▶ [Action item]: Every line below that includes the word "stateLoading" needs to be copied.

Items from a data source:
--------------------------------
(** * Desktop pet: animation scheduler and resource cache

    A shallow embedding of [src/.res/r.py] (the PyQt5 desktop pet): the
    animation catalogue, the run state of the animation that is playing,
    the frame / image / sound caches of [ResourceManager], and the
    scheduler methods of [DesktopPet] that start, advance, end and preempt
    animations, together with the sleep entry and the click-burst detector.

    Conventions of the embedding.
    - Python methods that mutate [self] become functions that take the
      object and return the new object (and the returned value, if any).
    - Python [float]s (time stamps of [time.time()], [size_scale]) are
      exact rationals [Q]; [int(x)] truncates toward zero.  The catalogue
      only uses the scales 1.0, 0.5 and 1.5, for which the product with a
      window dimension is exact in binary floating point as well.
    - The file system and the image decoder are a fixed environment
      ([FileSystem]); Qt objects are kept symbolic ([QPixmap]) or reduced
      to the part of their state that the program reads back ([QTimer],
      [QMediaPlayer], the window size).
    - Commands sent to Qt widgets are appended to an event log, most
      recent first.  Console output ([print]) is not modelled. *)

From Stdlib Require Import ZArith QArith Lia Lqa Ascii String.
From stdpp Require Import base option list gmap strings pretty.

Local Open Scope Z_scope.

(** ** Enumerations ([AnimationType], [AnimationPriority]) *)

Inductive AnimationType : Type :=
| MAIN | BLINK | ANGER | WALK_AWAY | SLEEP | HEIXIU | HEIXIU_SLEEP
| DRINK_MILK | CONFUSED | EAT_BURGER | EAT_CHICKEN | SHAKE | ROLL
| GUITAR | PLAY_HEIXIU | BURP | ANXIETY | LEFT_WALK | RIGHT_WALK | SIT.

#[global] Instance AnimationType_eq_dec : EqDecision AnimationType.
Proof. solve_decision. Defined.

Inductive AnimationPriority : Type :=
| IDLE | BACKGROUND | INTERACTION | SPECIAL | SYSTEM | FORCE.

(** [AnimationPriority] is an [IntEnum]: comparisons are those of the
    integer values. *)
Definition priority_value (p : AnimationPriority) : Z :=
  match p with
  | IDLE => 0
  | BACKGROUND => 10
  | INTERACTION => 20
  | SPECIAL => 30
  | SYSTEM => 40
  | FORCE => 50
  end.

Definition priority_gt (p q : AnimationPriority) : bool :=
  priority_value q <? priority_value p.

(** ** Qt values *)

Record QSize : Type := mkQSize { width : Z; height : Z }.

Definition QSize_eqb (a b : QSize) : bool :=
  (width a =? width b) && (height a =? height b).

(** Truth value of a [QSize] in PyQt5: [QSize.__bool__] is [isValid()]. *)
Definition QSize_bool (s : QSize) : bool :=
  (0 <=? width s) && (0 <=? height s).

(** [QSize.scaled(s, Qt.KeepAspectRatio)]. *)
Definition QSize_scaled (self s : QSize) : QSize :=
  if (width self =? 0) || (height self =? 0) then s
  else
    let rw := Z.quot (height s * width self) (height self) in
    if rw <=? width s then mkQSize rw (height s)
    else mkQSize (width s) (Z.quot (width s * height self) (width self)).

(** Pixmaps are symbolic: a pixmap is either the decoded base image of a
    file, or the result of [scaled(w, h, Qt.KeepAspectRatio,
    Qt.SmoothTransformation)] on another pixmap, or a pixmap of a given
    size painted by the program: the text shown by [_enter_sleep] without
    a sleep image, and the placeholder of [_load_basic_resources]. *)
Inductive QPixmap : Type :=
| fromImage (path : string) (sz : QSize)
| scaled (base : QPixmap) (w h : Z)
| sleep_text (sz : QSize)
| default_image (sz : QSize).
(** [With] allocates the derived router and a backing array of its own;
    every object that existed before is left as it was. *)
Lemma With_view s m e sl0 pre mws x xs :
  muxes s !! m = Some (mkMux e sl0 pre) ->
  slice_view s sl0 = Some mws ->
  slice_view s x = Some xs ->
  exists sl l s',
    With m x s = Ok (length (muxes s)) s' /\
    muxes s' = muxes s ++ [mkMux e sl pre] /\
    engines s' = engines s /\
    arrays s `prefix_of` arrays s' /\
    slice_view s' sl = Some (mws ++ xs) /\
    s_ptr sl = Some l /\ length (arrays s) <= l.
Proof.
  intros Hm Hmws Hxs.
  pose proof (slice_view_length _ _ _ Hmws) as Hn.
  unfold With.
  erewrite bind_Ok; [|by apply load_mux_Ok]. simpl.
  rewrite <- Hn.
  erewrite bind_Ok; [|apply go_make_Ok].
  erewrite bind_Ok; [|by apply go_copy_fresh].
  set (s2 := set_arrays s (arrays s ++ [mws])).
  assert (Hpre : arrays s `prefix_of` arrays s2) by by eexists.
  erewrite bind_Ok; [|by apply slice_elems_view, (slice_view_prefix s)].
  set (sl1 := Slice (Some (length (arrays s))) (length mws) (length mws)).
  assert (Hsl1 : slice_view s2 sl1 = Some mws).
  { unfold slice_view. simpl. rewrite lookup_snoc, Nat.leb_refl. simpl.
    by rewrite take_ge. }
  destruct (go_append_view s2 sl1 mws xs Hsl1)
    as (sl & s3 & Happ & Hv & _ & Hmux & Heng & Hframe & Hptr).
  erewrite bind_Ok; [|exact Happ].
  assert (Hlen2 : length (arrays s2) = S (length (arrays s)))
    by (simpl; rewrite length_app; simpl; lia).
  assert (exists l, s_ptr sl = Some l /\ length (arrays s) <= l)
    as (l & Hl & Hge).
  { destruct Hptr as [[-> _]| ->].
    - by exists (length (arrays s)).
    - exists (length (arrays s2)). split; [done|]. rewrite Hlen2. lia. }
  exists sl, l, (set_muxes s3 (muxes s3 ++ [mkMux e sl pre])).
  split_and!; try done.
  - unfold alloc_mux. by rewrite Hmux.
  - simpl. by rewrite Hmux.
  - apply prefix_intro. intros i Hi.
    simpl. rewrite Hframe; [|lia|simpl; intros [= ?]; lia].
    simpl. by apply lookup_app_l.
Qed.

(** [Use] replaces the router's slice by the result of [append]; backing
    arrays other than the router's own are left as they were. *)
Lemma Use_view s m e sl0 pre mws y ys :
  muxes s !! m = Some (mkMux e sl0 pre) ->
  slice_view s sl0 = Some mws ->
  slice_view s y = Some ys ->
  exists sl s',
    Use m y s = Ok tt s' /\
    muxes s' = <[m:=mkMux e sl pre]> (muxes s) /\
    engines s' = engines s /\
    slice_view s' sl = Some (mws ++ ys) /\
    (forall l, l < length (arrays s) -> s_ptr sl0 <> Some l ->
       arrays s' !! l = arrays s !! l) /\
    (s_ptr sl = s_ptr sl0 \/ s_ptr sl = Some (length (arrays s))).
Proof.
  intros Hm Hmws Hys. unfold Use.
  erewrite bind_Ok; [|by apply load_mux_Ok]. simpl.
  erewrite bind_Ok; [|by apply slice_elems_view].
  destruct (go_append_view s sl0 mws ys Hmws)
    as (sl & s1 & Happ & Hv & _ & Hmux & Heng & Hframe & Hptr).
  erewrite bind_Ok; [|exact Happ].
  erewrite store_mux_Ok; [|by rewrite Hmux].
  eexists _, _. split; [reflexivity|]. simpl. rewrite Hmux.
  split_and!; try done. destruct Hptr as [[? _]|?]; auto.
Qed.
(** ** The notification scheduler ([ticker_notifier.py], [cli.py]) *)

(** A Python number: [interval] is [1.0] by default and [60*5] in [main]. *)
Inductive pynum : Type :=
  | PyInt (n : Z)
  | PyFloat (x : float).

(** A request handed to [notify(title=..., message=...)]. [notify] wraps its
    whole body in [try/except Exception] and returns a boolean that [_run]
    discards: at this boundary it records the request and returns. *)
Record Notification : Type := mkNotification {
  n_title : string;
  n_message : string;
}.

Module TickerNotifier.

(** The attributes of the object other than [backend], which is a
    reference to the store shared with the controller (see [World]). *)
Record t : Type := mk {
  interval : pynum;
  _stop : bool;
  _thr_alive : bool;
  _tick : Z;
}.

(** [__init__(self, backend, interval=1.0)] *)
Definition __init__ (interval : option pynum) : t :=
  mk (default (PyFloat 1%float) interval) false false 0.

(** The notifier, the store [self.backend] refers to, and the requests
    sent to the operating system so far. *)
Record World (B : Type) : Type := mkWorld {
  self : t;
  store : B;
  outbox : list Notification;
}.
Arguments mkWorld {B}.
Arguments self {B}.
Arguments store {B}.
Arguments outbox {B}.

Section Run.
Context {B : Type} `{Backend B}.

Definition with_store (b : B) (w : World B) : World B :=
  mkWorld (self w) b (outbox w).

Definition notify (title message : string) : M (World B) unit :=
  modify (fun w => mkWorld (self w) (store w) (outbox w ++ [mkNotification title message])).
(** What the error screen shows for an error of text [e]. *)
Definition error_screen_text (e : string) : string :=
  titleStyle "Error" +:+ nl +:+ nl +:+ (errorTextStyle e +:+ nl +:+ nl)
  +:+ subtleTextStyle "Press Enter to exit.".

(** The call [c] fails with the error [e], and the completion is
    processed in the model [m]: the model is on the error screen, the
    error is recorded, the content of the screen is the text of the
    error in the error style under the title, the viewport holds the
    lines of that content and is what is drawn, and the confirm key
    quits. *)
Definition fails_to_Error (m : appModel) (c : Cmd) (e : string) : Prop :=
  exists msg,
    delivers c (GatewayFailed e) = Some msg
    /\ snd (Update m msg) = None
    /\ view (fst (Update m msg)) = stateError
    /\ err (fst (Update m msg)) = Some e
    /\ currentViewContent (fst (Update m msg)) = error_screen_text e
    /\ lines (viewport (fst (Update m msg)))
       = SplitLines (text (crlf_to_lf (chars (error_screen_text e))))
    /\ View (fst (Update m msg)) = viewport_View (viewport (fst (Update m msg)))
    /\ handleKeyMsg (fst (Update m msg)) confirm_key = (fst (Update m msg), Some Quit).

(** The viewport after a resize to [w] by [h]: the new size, and on a
    screen that shows it the content of the screen rendered again, from
    the top. *)
Definition resized_viewport (m : appModel) (w h : Z) : viewport_Model :=
  let sized := Viewport.with_size w (maxInt 5 (GoInt.sub h 2)) (viewport m) in
  if viewUsesViewport m
  then Viewport.GotoTop (Viewport.SetContent (currentViewContent m) sized)
  else sized.

Definition resized_editor (m : appModel) (w h : Z) : textarea_Model :=
  textarea_SetHeight (maxInt 5 (GoInt.sub (maxInt 5 (GoInt.sub h 2)) 2))
    (textarea_SetWidth (maxInt 20 (GoInt.sub w 4)) (editor m)).

(** *** What holds of every world that the program reaches *)

Definition calls_in_flight (w : world) : list Cmd := filter is_gateway (inflight w).

Definition reviewing (v : viewState) : bool :=
  match v with
  | stateSummary | stateReview | stateEditingPayload | statePromptGeneral
  | stateSubmittingAction => true
  | _ => false
  end.

Definition not_submitted (v : viewState) : bool :=
  match v with
  | stateLoading | statePreviewEmail => true
  | _ => false
  end.

Definition call_fits (m : appModel) (calls : list Cmd) : Prop :=
  match calls with
  | [] => True
  | [loadSampleEmailCmd _] => view m = stateLoading
  | [approveActionCmd i _] | [rejectActionCmd i _] | [modifyActionCmd i _ _ _] =>
      view m = stateSubmittingAction /\ i = currentAction m
  | _ => False
  end.
(** * VectorCloud remote control: a shallow embedding of
      [vectorcloud/flask_app/routes.py]

    The development models the class [RemoteControlVector] (the session that
    turns key and mouse events into motor commands and queues one-shot
    actions), the helper [remap_to_range] and the request handlers that call
    into the session.

    Conventions of the embedding:
    - Python numbers are exact rationals ([Q]); booleans used as numbers go
      through [b2q] ([True] is 1, [False] is 0).  Rounding of binary floating
      point is not modelled.
    - Python lists are Rocq lists; indexing and item assignment follow
      Python, negative indices and [IndexError] included.
    - The robot ([self.vector]) is an interface: a type class [Robot] whose
      methods are state transformers on the robot.
    - Methods of the session are computations in a small state and error
      monad over the pair of session and robot; a raised exception keeps the
      state reached when it was raised. *)

From Stdlib Require Import ZArith QArith Qround Lqa Bool Ascii String DecimalString.
From Stdlib Require Import Sorted Permutation Floats.
From stdpp Require Import base tactics list.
--------------------------------
▶ [Result of this exercise]:
  | stateLoading | statePreviewEmail => true
  | [loadSampleEmailCmd _] => view m = stateLoading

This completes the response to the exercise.